Il y a un instant, peu après avoir laissé derrière soi les dernières maisons de la Chora, où le bruit des hommes s’éteint et où ne subsiste que le vent. C’est alors que l’on comprend que Koufonissia ne cache pas ses secrets dans les rues, mais dans les sentiers qui les prolongent. Un réseau de chemins de terre, façonné par les pas des habitants bien avant l’arrivée de l’asphalte, relie la Chora aux recoins les plus isolés de l’île — et c’est le seul moyen de vraiment les découvrir.

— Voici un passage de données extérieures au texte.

Inductive local : side -> side -> Prop :=
| L_acquire x id st st' want n b :
    streams (ses x) !! id = Some st -> 0 < want <= DataChunk ->
    acquireUpTo st (refuseWrites (ses x)) want = (st', ACredit n) ->
    Z.of_nat (length b) = n ->
    local x (mkSide (upd_streams (<[id:=st']>) (ses x))
               (todo x ++ [mkFrame id FrameData b]) (reads x) (got x))
| L_write x l1 f l2 w :
    todo x = l1 ++ f :: l2 ->
    local x (mkSide (fst (writeFrame (ses x) f w)) (l1 ++ l2) (reads x) (got x))
| L_read x id st st' n bytes u :
    streams (ses x) !! id = Some st -> Stream_Read st n = (st', RData bytes u) ->
    local x (mkSide (upd_streams (<[id:=st']>) (ses x)) (todo x ++ owe u id)
               (reads x ++ [(id, bytes)]) (got x))
| L_closeWrite x id st st' b :
    streams (ses x) !! id = Some st -> CloseWrite st = (st', b) ->
    local x (mkSide (upd_streams (<[id:=st']>) (ses x))
               (todo x ++ if b then [mkFrame id FrameEOF []] else []) (reads x) (got x))
| L_reset x id st st' b :
    streams (ses x) !! id = Some st -> Stream_Reset st = (st', b) ->
    local x (mkSide (upd_streams (<[id:=st']>) (ses x))
               (todo x ++ if b then [mkFrame id FrameReset []] else []) (reads x) (got x))
| L_muxClose x w :
    local x (mkSide (fst (InitMuxClose (ses x) w)) (todo x) (reads x) (got x))
| L_winsize x c r w :
    local x (mkSide (fst (SetWinsize (ses x) c r w)) (todo x) (reads x) (got x))
| L_exitStatus x c w :
    local x (mkSide (fst (SendExitStatus (ses x) c w)) (todo x) (reads x) (got x))
| L_close x :
    local x (mkSide (Session_Close (ses x)) (todo x) (reads x) (got x)).

(** The read loop of [x]: the next frame the peer wrote, or a transport error. *)
Inductive recv (peer : Session) : side -> side -> Prop :=
| R_frame x f w :
    done_ (ses x) = false -> wire peer !! got x = Some f ->
    recv peer x (mkSide (fst (readLoop_step (ses x) (Ok f) w)) (todo x) (reads x) (S (got x)))
| R_error x e w :
    done_ (ses x) = false ->
    recv peer x (mkSide (fst (readLoop_step (ses x) (Err e) w)) (todo x) (reads x) (got x)).

Inductive link_step : side * side -> side * side -> Prop :=
| K_localA a a' b : local a a' -> link_step (a, b) (a', b)
| K_localB a b b' : local b b' -> link_step (a, b) (a, b')
| K_recvA a a' b : recv (ses b) a a' -> link_step (a, b) (a', b)
| K_recvB a b b' : recv (ses a) b b' -> link_step (a, b) (a, b').

Definition side0 (set : gset Z) (w : Z) : side := mkSide (NewSession set w) [] [] 0.
Definition reachable (set : gset Z) (w : Z) : side * side -> Prop :=
  rtc link_step (side0 set w, side0 set w).

(** ** Accounting of one stream in one direction *)

Definition dlen (id : Z) (l : list Frame) : Z := Z.of_nat (length (data_bytes id l)).
Definition upd_of (id : Z) (f : Frame) : Z :=
  if (fType f =? FrameWindowUpdate) && (fStream f =? id)
  then default 0 (decodeUint32 (fPayload f)) else 0.
Definition usum (id : Z) (l : list Frame) : Z := foldr (fun f n => upd_of id f + n) 0 l.
Definition read_bytes (id : Z) (l : list (Z * list Z)) : list Z :=
  concat ((fun p => if fst p =? id then snd p else []) <$> l).

Lemma dlen_app id l1 l2 : dlen id (l1 ++ l2) = dlen id l1 + dlen id l2.
Proof. unfold dlen. rewrite data_bytes_app, length_app. lia. Qed.
Lemma dlen_cons id f l : dlen id (f :: l) = dlen id [f] + dlen id l.
Proof. apply (dlen_app id [f]). Qed.
Lemma dlen_nil id : dlen id [] = 0. Proof. done. Qed.
Lemma dlen_nonneg id l : 0 <= dlen id l. Proof. unfold dlen. lia. Qed.
Lemma usum_app id l1 l2 : usum id (l1 ++ l2) = usum id l1 + usum id l2.
Proof. induction l1; simpl; lia. Qed.
Lemma read_bytes_app id l1 l2 : read_bytes id (l1 ++ l2) = read_bytes id l1 ++ read_bytes id l2.
Proof. unfold read_bytes. by rewrite fmap_app, concat_app. Qed.

(** Frames an honest side owes or has written. *)
Definition honest (f : Frame) : Prop :=
  Z.of_nat (length (fPayload f)) <= MaxFramePayload /\
  (fType f = FrameWindowUpdate -> exists u, decodeUint32 (fPayload f) = Some u /\ 0 <= u).
Definition plain (f : Frame) : Prop := honest f /\ ~ terminal f.

Lemma upd_of_nonneg id f : honest f -> 0 <= upd_of id f.
Proof.
  intros [_ H]. unfold upd_of. destruct (_ && _) eqn:E; [|lia]. bool_prop.
  destruct H as (u & -> & ?); done.
Qed.
Lemma usum_nonneg id l : Forall honest l -> 0 <= usum id l.
Proof. induction 1 as [|f l Hf]; simpl; [lia|]. pose proof (upd_of_nonneg id f Hf). lia. Qed.

(** Nothing has been dropped by this side so far. *)
Definition healthy (s : Session) : Prop :=
  retired s = false /\ sealed s = false /\ closeInitiated s = false.

(** The bytes of stream [id] between [x]'s remaining credit and the credit [y]
    still has to return. *)
Definition flow (id : Z) (x y : side) (stx sty : Stream) : Z :=
  credit stx + dlen id (todo x) + dlen id (drop (got y) (wire (ses x)))
  + Z.of_nat (length (buf sty)) + consumed sty
  + usum id (todo y) + usum id (drop (got x) (wire (ses y))).

Record dir (W id : Z) (x y : side) : Prop := {
  d_streams : exists stx sty,
    streams (ses x) !! id = Some stx /\ streams (ses y) !! id = Some sty /\
    st_window sty = W /\ 0 <= credit stx /\ 0 <= consumed sty /\
    (consumed sty = 0 \/ consumed sty < W / 2) /\
    flow id x y stx sty <= W /\
    (healthy (ses x) -> healthy (ses y) -> flow id x y stx sty = W) /\
    (read_bytes id (reads y) ++ buf sty) `prefix_of` data_bytes id (wire (ses x)) /\
    (done_ (ses y) = false ->
     data_bytes id (wire (ses x)) = read_bytes id (reads y) ++ buf sty
       ++ data_bytes id (drop (got y) (wire (ses x))));
  d_todo : Forall plain (todo x) /\ Forall plain (todo y);
  d_wire : Forall honest (wire (ses x)) /\ Forall honest (wire (ses y));
  d_got : (got y <= length (wire (ses x)))%nat /\ (got x <= length (wire (ses y)))%nat }.

(** ** Writing a frame *)

Lemma writeFrame_keeps s f w :
  let s' := fst (writeFrame s f w) in
  streams s' = streams s /\ done_ s' = done_ s /\ closeInitiated s' = closeInitiated s.
Proof.
  unfold writeFrame. destruct (_ || _); [done|]. destruct (_ && _); [done|].
  set (s1 := if (fType f =? FrameMuxClose) || (fType f =? FrameMuxCloseAck)
             then set_sealed s else s).
  assert (streams s1 = streams s /\ done_ s1 = done_ s /\
          closeInitiated s1 = closeInitiated s) as (H1 & H2 & H3)
    by (unfold s1; by destruct (_ || _)).
  destruct (WriteFrame f); [|done]. by case_match.
Qed.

Le chemin au-dessus de la falaise
L’itinéraire le plus connu part de la Chora et longe la côte est, la mer s’étendant sur votre droite dans des nuances qui changent tous les quelques mètres — du bleu profond au turquoise, puis à l’émeraude. Le sentier est étroit, en terre battue, entouré d’herbes sauvages et de buissons qui embaument le thym sous la chaleur de midi. Nul besoin d’équipement d’alpinisme : seulement de bonnes chaussures, de l’eau, et l’envie de marcher lentement.
Criques cachées et piscines naturelles
À mesure que vous avancez, le sentier vous révèle, comme un secret qui se dévoile peu à peu, de petites criques inaccessibles depuis la mer. Parmi elles, des formations rocheuses ont créé des piscines naturelles à l’eau si transparente que l’on distingue chaque galet du fond. À certains endroits, les vagues ont sculpté des passages et de petites grottes dans le calcaire — un spectacle qui rappelle que ce paysage a été façonné par des siècles de travail patient du vent et de l’eau.

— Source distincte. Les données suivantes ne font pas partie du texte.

(** One word of [n] bits: what its shifted, possibly complemented value says. *)
Lemma scan_word (bit : Z -> bool) (w n shift : Z) (set : bool) :
  0 <= w < 2 ^ n -> 0 <= shift < n -> (forall i, 0 <= i < n -> Z.testbit w i = bit i) ->
  let w' := Z.shiftr (if set then Z.lxor w (2 ^ n - 1) else w) shift in
  0 <= w' /\
  (w' = 0 -> forall i, shift <= i < n -> bit i = set) /\
  (w' <> 0 -> let t := shift + TrailingZeros w' in
     shift <= t < n /\ bit t = negb set /\ forall i, shift <= i < t -> bit i = set).
Proof.
  intros Hw Hs Hbit w'. set (v := if set then Z.lxor w (2 ^ n - 1) else w) in *.
  assert (0 <= v < 2 ^ n) as Hv by (subst v; destruct set; [apply lxor_bound; lia|lia]).
  assert (forall i, 0 <= i < n -> Z.testbit v i = xorb (bit i) set) as Hvb.
  { intros i Hi. subst v. destruct set.
    - rewrite Z.lxor_spec, Hbit by lia. replace (2 ^ n - 1) with (Z.ones n) by (rewrite Z.ones_equiv; lia).
      by rewrite Z.ones_spec_low by lia.
    - by rewrite Hbit, xorb_false_r by lia. }
  assert (0 <= w') as H0 by (apply Z.shiftr_nonneg; lia).
  assert (forall i, 0 <= i -> Z.testbit w' i = Z.testbit v (i + shift)) as Hsh
    by (intros; apply Z.shiftr_spec; lia).
  assert (forall i, n <= i -> Z.testbit v i = false) as Hhi.
  { intros i Hi. destruct (Z.eq_dec v 0) as [->|]; [apply Z.bits_0|].
    apply Z.bits_above_log2; [lia|]. assert (Z.log2 v < n) by (apply Z.log2_lt_pow2; lia). lia. }
  assert (forall b, xorb b set = false -> b = set) as Hx by (by intros [] ?; destruct set).
  split_and!; [done| |].
  - intros Ez i Hi. apply Hx. rewrite <- Hvb by lia. specialize (Hsh (i - shift) ltac:(lia)).
    by rewrite Ez, Z.bits_0, Z.sub_add in Hsh.
  - intros Hnz t. destruct (TrailingZeros_spec w' ltac:(lia)) as (Ht0 & Ht1 & Htb).
    rewrite Hsh, Z.add_comm in Ht1 by lia. fold t in Ht1.
    assert (t < n) by (destruct (Z.lt_ge_cases t n); [done|rewrite Hhi in Ht1 by lia; done]).
    split_and!; [lia..| |].
    + rewrite Hvb in Ht1 by lia. by destruct (bit t), set.
    + intros i Hi. apply Hx. rewrite <- Hvb by lia. rewrite <- (Htb (i - shift)) by lia.
      rewrite Hsh by lia. f_equal. lia.
Qed.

La destination : la plage au bout du monde
Le sentier aboutit, après un parcours de plusieurs kilomètres, à l’une des plages les plus réputées des Petites Cyclades, au sable doré et aux eaux peu profondes évoquant une piscine naturelle. Là, les dunes parées de lys des sables confèrent au paysage un air presque exotique. Le sentiment de l’arrivée, après la marche sous le soleil, est en soi une récompense — comme si l’on découvrait quelque chose que peu ont vu.

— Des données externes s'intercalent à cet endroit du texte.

(** The node of a well-formed subtree: its last key is the subtree's, and its
    first is not below any of the subtree's lower bounds. *)
Lemma tree_node nd h s l fp : tree nd h s l fp ->
  exists n, nd s = Some n /\ key <$> last (entries n) = key <$> last l /\
    exists x, x ∈ l /\ first_key n = key x.
Proof.
  intros Ht. pose proof (tree_nonempty _ _ _ _ _ Ht) as Hne. destruct h as [|h].
  - destruct Ht as (_ & Hn & _ & _). exists (mkNode true l). split_and!; [done..|].
    destruct l as [|x l]; [done|]. exists x. split; [left|done].
  - destruct Ht as (_ & es & subs & Hn & Hes & Hf & -> & _).
    exists (mkNode false es). split; [done|]. cbn [entries]. split.
    + destruct (last es) as [e|] eqn:El; [|by apply last_None in El].
      assert (exists p, last subs = Some p /\ key <$> last (fst p) = Some (key e)) as (p & Hp & Hk).
      { apply last_Some in El as [es' ->]. apply Forall2_app_inv_l in Hf as (s1 & s2 & _ & Hf & ->).
        apply Forall2_cons_inv_l in Hf as (p & s3 & [_ Hk] & Hf & ->).
        apply Forall2_nil_inv_l in Hf as ->. exists p. by rewrite last_snoc. }
      destruct (last (fst p)) as [x|] eqn:Ex; [|done].
      rewrite (last_concat _ (fst p) x); [by rewrite Hk| |done]. by rewrite fmap_last, Hp.
    + destruct Hf as [|e p es subs [_ Hk] _]; [done|]. destruct (last (fst p)) as [x|] eqn:Ex; [|done].
      exists x. cbn. split; [apply elem_of_app; left; by apply last_elem_of|]. by injection Hk as <-.
Qed.

Lemma payloadRangeNode_tree r h s l fp lower upper nested :
  tree (nd_of r) h s l fp -> in_bounds l lower upper nested ->
  exists n, payloadRangeNode r s lower upper nested = Ok n /\ nd_of r s = Some n.
Proof.
  intros Ht (Hlow & k & Hk & Hup & Hn). destruct (tree_node _ _ _ _ _ Ht) as (n & Hs & Hl & x & Hx & Hf).
  exists n. split; [|done]. unfold payloadRangeNode. rewrite (nd_of_Some _ _ _ Hs). cbn [res_bind].
  specialize (Hlow x Hx). unfold last_key. rewrite Hl, Hk, Hf. simpl.
  rewrite (proj2 (Z.ltb_ge _ _)), (proj2 (Z.ltb_ge _ _)) by lia. cbn [orb].
  destruct nested; [|done]. by rewrite (Hn eq_refl), Z.eqb_refl.
Qed.

(** Bounds of the children of an inner node. *)
Lemma child_lower_le lf es ls i lower x :
  seps es ls -> sorted (concat ls) -> (forall x, x ∈ concat ls -> lower <= key x) ->
  x ∈ concat (drop i ls) -> child_lower (mkNode lf es) i lower <= key x.
Proof.
  intros Hf Hs Hlow Hx. assert (x ∈ concat ls) as Hx'.
  { rewrite <- (take_drop i ls), concat_app. apply elem_of_app. by right. }
  destruct i as [|i]; cbn [child_lower entries]; [by apply Hlow|].
  destruct (es !! i) as [e0|] eqn:E0; [|by apply Hlow].
  destruct (Forall2_lookup_l _ _ _ _ _ Hf E0) as (l0 & Hl0 & Hk0).
  destruct (last l0) as [y|] eqn:Ey; [|done]. injection Hk0 as <-.
  rewrite <- (take_drop_middle _ _ _ Hl0), concat_app in Hs. cbn in Hs.
  apply sorted_app in Hs as (_ & _ & Hs). apply sorted_app in Hs as (H & _ & _).
  assert (key y < key x); [|lia]. apply H; [by apply last_elem_of|done].
Qed.
Lemma child_bounds nd h lf es subs i e p lower upper nested :
  Forall2 (fun e (p : list entry * list Z) => tree nd h (slot e) (fst p) (snd p) /\
     key <$> last (fst p) = Some (key e)) es subs ->
  sorted (concat (fst <$> subs)) -> in_bounds (concat (fst <$> subs)) lower upper nested ->
  es !! i = Some e -> subs !! i = Some p ->
  tree nd h (slot e) (fst p) (snd p) /\
  in_bounds (fst p) (child_lower (mkNode lf es) i lower) (key e) true.
Proof.
  intros Hf Hs (Hlow & _) He Hp. destruct (Forall2_lookup_lr _ _ _ _ _ _ Hf He Hp) as [Ht Hk].
  split; [done|]. split; [|eauto with lia].
  intros x Hx. apply (child_lower_le lf es (fst <$> subs)); auto; [by eapply tree_children|].
  apply elem_of_concat. exists (fst p). split; [done|]. apply list_elem_of_lookup. exists 0%nat.
  rewrite lookup_drop, Nat.add_0_r, list_lookup_fmap. by rewrite Hp.
Qed.

Lemma scanActive_tree {A} r h lv s l fp lower upper nested (visit : A -> Z -> dres A) a :
  tree (nd_of r) h s l fp -> sorted l -> in_bounds l lower upper nested -> (h < lv)%nat ->
  scanActive lv r s lower upper nested visit a = each_entry (fun a e => visit a (key e)) l a.
Proof.
  revert lv s l fp lower upper nested a.
  induction h as [|h IH]; intros lv s l fp lower upper nested a Ht Hs Hb Hlv;
    (destruct lv as [|lv]; [lia|]); cbn [scanActive];
    destruct (payloadRangeNode_tree _ _ _ _ _ _ _ _ Ht Hb) as (n & -> & Hn); cbn [res_bind].
  - destruct Ht as (_ & Hn' & _). simplify_eq. cbn [entries]. clear -lv.
    generalize lower. intros lo. revert a. induction l as [|e l IHl]; intros a; [done|]. cbn.
    destruct (visit a (key e)); cbn; [apply IHl|done].
  - destruct Ht as (_ & es & subs & Hn' & _ & Hf & -> & _). simplify_eq. cbn [entries].
    destruct Hb as [Hlow _]. clear Hn'. revert lower a Hlow.
    induction Hf as [|e p es subs [Ht Hk] Hf IHf]; intros lower a Hlow; [done|].
    cbn [fmap list_fmap concat] in Hs, Hlow |- *. apply sorted_app in Hs as (Hgt & Hs1 & Hs2).
    cbn [scan_each leaf]. rewrite each_entry_app, (IH lv _ _ _ lower _ true a Ht Hs1); [|split|lia].
    + destruct (each_entry _ (fst p) a) as [a'|]; [|done]. cbn [res_bind]. apply IHf; [done|].
      intros x Hx. destruct (last (fst p)) as [y|] eqn:Ey; [|done]. injection Hk as <-.
      specialize (Hgt y x (last_elem_of _ _ Ey) Hx). lia.
    + intros x Hx. apply Hlow. set_solver.
    + eauto with lia.
Qed.

(** ** Range queries *)

(** The answer [payloadRange] owes: one flag per mapped key of the range. *)
Definition mark (start end_ : Z) (present : list bool) (l : list entry) : list bool :=
  fold_left (fun p e => if (start <=? key e) && (key e <? end_)
                        then <[Z.to_nat (key e - start) := true]> p else p) l present.

Lemma mark_app start end_ present l1 l2 :
  mark start end_ present (l1 ++ l2) = mark start end_ (mark start end_ present l1) l2.
Proof. apply fold_left_app. Qed.
Lemma mark_outside start end_ present l :
  (forall x, x ∈ l -> key x < start \/ end_ <= key x) -> mark start end_ present l = present.
Proof.
  intros H. unfold mark. revert present. induction l as [|e l IH]; intros present; [done|]. cbn.
  destruct (H e ltac:(left)) as [Hk|Hk].
  - rewrite (proj2 (Z.leb_gt _ _)) by lia. apply IH. intros; apply H; by right.
  - rewrite (proj2 (Z.ltb_ge (key e) _)) by lia. rewrite andb_false_r. apply IH. intros; apply H; by right.
Qed.

Lemma mark_spec start end_ present l i :
  mark start end_ present l !! i =
    (fun b => b || existsb (fun e => (start <=? key e) && (key e <? end_)
                                     && (Z.to_nat (key e - start) =? i)%nat) l) <$> present !! i.
Proof.
  revert present. induction l as [|e l IH]; intros present.
  - cbn. destruct (present !! i); cbn; [by rewrite orb_false_r|done].
  - cbn [existsb]. change (mark start end_ present (e :: l)) with
      (mark start end_ (if (start <=? key e) && (key e <? end_)
                        then <[Z.to_nat (key e - start) := true]> present else present) l).
    rewrite IH. destruct (_ && (key e <? end_)) eqn:E; cbn.
    + destruct (decide (Z.to_nat (key e - start) = i)) as [<-|Hne].
      * destruct (present !! _) as [b|] eqn:Ep.
        -- rewrite list_lookup_insert_eq by (by eapply lookup_lt_Some). cbn. rewrite Nat.eqb_refl. cbn.
           by rewrite orb_true_r.
        -- rewrite list_insert_ge by (by apply lookup_ge_None). by rewrite Ep.
      * rewrite list_lookup_insert_ne by done. by rewrite (proj2 (Nat.eqb_neq _ _)).
    + done.
Qed.

Lemma presenceBoundary_tree r h lv n es subs i lower upper nested right :
  n = mkNode false es ->
  Forall2 (fun e (p : list entry * list Z) => tree (nd_of r) h (slot e) (fst p) (snd p) /\
     key <$> last (fst p) = Some (key e)) es subs ->
  sorted (concat (fst <$> subs)) -> in_bounds (concat (fst <$> subs)) lower upper nested ->
  (h < lv)%nat -> presenceBoundary lv r n i lower right = Ok tt.
Proof.
  revert lv n es subs i lower upper nested. induction h as [|h IH];
    intros lv n es subs i lower upper nested -> Hf Hs Hb Hlv; (destruct lv as [|lv]; [lia|]);
    cbn [presenceBoundary entries]; destruct (es !! i) as [e|] eqn:E; try done;
    destruct (Forall2_lookup_l _ _ _ _ _ Hf E) as (p & Hp & _);
    destruct (child_bounds _ _ false _ _ _ _ _ _ _ _ Hf Hs Hb E Hp) as [Ht Hcb];
    destruct (payloadRangeNode_tree _ _ _ _ _ _ _ _ Ht Hcb) as (n & -> & Hn); cbn [res_bind].
  - destruct Ht as (_ & Hn' & _). by simplify_eq.
  - destruct Ht as (_ & es' & subs' & Hn' & _ & Hf' & El & _). simplify_eq. cbn [leaf].
    eapply IH; [done|exact Hf'| | |lia].
    + rewrite <- El. assert ((fst <$> subs) !! i = Some (fst p)) as Hi by (by rewrite list_lookup_fmap, Hp).
      rewrite <- (take_drop_middle _ _ _ Hi), concat_app in Hs. cbn in Hs.
      apply sorted_app in Hs as (_ & _ & Hs). by apply sorted_app in Hs as (_ & ? & _).
    + rewrite <- El. exact Hcb.
Qed.

Lemma range_loop_leaf child es start end_ lower l i present :
  sorted l -> (forall x, x ∈ l -> start <= key x) ->
  exists j, range_loop child (mkNode true es) start end_ lower l i present
            = Ok (mark start end_ present l, j).
Proof.
  revert i present. induction l as [|e l IH]; intros i present Hs Hlow; [by eexists|].
  cbn [range_loop leaf]. destruct (end_ <=? key e) eqn:E; bool_prop.
  - exists i. rewrite mark_outside; [done|]. intros x Hx. right.
    apply elem_of_cons in Hx as [->|Hx]; [done|]. inversion Hs as [|? ? _ Hf]; subst.
    rewrite Forall_forall in Hf. specialize (Hf x Hx). cbn in Hf. lia.
  - assert (mark start end_ present (e :: l) =
      mark start end_ (<[Z.to_nat (key e - start) := true]> present) l) as ->.
    { unfold mark. cbn [fold_left]. specialize (Hlow e ltac:(left)).
      by rewrite (proj2 (Z.leb_le _ _)), (proj2 (Z.ltb_lt (key e) _)) by lia. }
    apply IH; [by inversion Hs|]. intros x Hx. apply Hlow. by right.
Qed.

Lemma range_loop_inner r h lv n start end_ lower es subs i present :
  (forall s l fp p lo up, tree (nd_of r) h s l fp -> sorted l -> in_bounds l lo up true ->
     payloadRange lv r s start end_ p lo up true = Ok (mark start end_ p l)) ->
  leaf n = false -> drop i (entries n) = es ->
  Forall2 (fun e (p : list entry * list Z) => tree (nd_of r) h (slot e) (fst p) (snd p) /\
     key <$> last (fst p) = Some (key e)) es subs ->
  sorted (concat (fst <$> subs)) ->
  (forall x, x ∈ concat (fst <$> subs) -> child_lower n i lower <= key x) ->
  exists j, range_loop (fun s p lo up => payloadRange lv r s start end_ p lo up true) n
              start end_ lower es i present
            = Ok (mark start end_ present (concat (fst <$> subs)), j).
Proof.
  intros Hrec Hleaf. revert i present subs. induction es as [|e es IH]; intros i present subs Hd Hf Hs Hlow.
  { apply Forall2_nil_inv_l in Hf as ->. by eexists. }
  apply Forall2_cons_inv_l in Hf as (p & subs' & [Ht Hk] & Hf & ->).
  cbn [fmap list_fmap concat range_loop] in *. rewrite Hleaf.
  apply sorted_app in Hs as (Hgt & Hs1 & Hs2).
  destruct (end_ <=? child_lower n i lower) eqn:E; bool_prop.
  - exists i. rewrite mark_outside; [done|]. intros x Hx. specialize (Hlow x Hx). lia.
  - rewrite mark_app, (Hrec _ _ _ _ _ _ Ht Hs1); [cbn [res_bind]|split].
    + assert (entries n !! i = Some e) as Hi.
      { rewrite <- (Nat.add_0_r i), <- lookup_drop, Hd. done. }
      apply IH; [|done|done|].
      * rewrite <- Nat.add_1_r, <- drop_drop, Hd. done.
      * intros x Hx. cbn [child_lower]. rewrite Hi.
        destruct (last (fst p)) as [y|] eqn:Ey; [|done]. injection Hk as <-.
        specialize (Hgt y x (last_elem_of _ _ Ey) Hx). lia.
    + intros x Hx. apply Hlow. apply elem_of_app. by left.
    + eauto with lia.
Qed.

Le réseau de sentiers vers l’ouest
Moins fréquentés, les sentiers du côté ouest de l’île mènent à des côtes plus abritées et tranquilles. Ici, le rythme change ; le paysage devient plus sauvage, avec une végétation basse et des rochers qui plongent abruptement dans la mer. C’est un parcours idéal pour la fin d’après-midi, lorsque la lumière dorée allonge les ombres des rochers sur l’eau.
À Koufonissia, le chemin le plus court vers une plage passe toujours par un sentier.Ancienne expression marine des Petites Cyclades
Marcher en respectant la terre
Ces sentiers ne sont pas de simples itinéraires touristiques ; ce sont les mêmes traces qu’ont empruntées des générations d’habitants pour circuler entre pâturages, mouillages de pêche et maisons. En y marchant, vous devenez pour un instant partie de cette histoire. Emportez avec vous ce que vous avez apporté, restez sur les traces balisées et laissez le paysage tel que vous l’avez trouvé — intact, paisible, prêt à surprendre le prochain randonneur.
Koufonissia ne se révèle pas d’un seul regard depuis le port. Elle se dévoile pas à pas, à chaque tournant du sentier qui s’ouvre sur une nouvelle nuance de la mer Égée. Enfilez vos chaussures et laissez le chemin vous montrer la voie.
Informations utiles
- Partez tôt le matin ou en fin d’après-midi pour éviter la chaleur de midi.
- Portez des chaussures fermées et antidérapantes — le terrain est en terre battue et par endroits rocailleux.
- Emportez avec vous de l’eau en abondance, un chapeau et de la crème solaire, car l’ombre est rare sur le parcours.
- Suivez les sentiers existants sans en créer de nouveaux, afin de protéger la végétation naturelle.
- Ne laissez pas de déchets derrière vous — remportez-les en partant.
- Vérifiez les conditions météo avant de partir, car le vent peut souffler fort aux endroits exposés du sentier.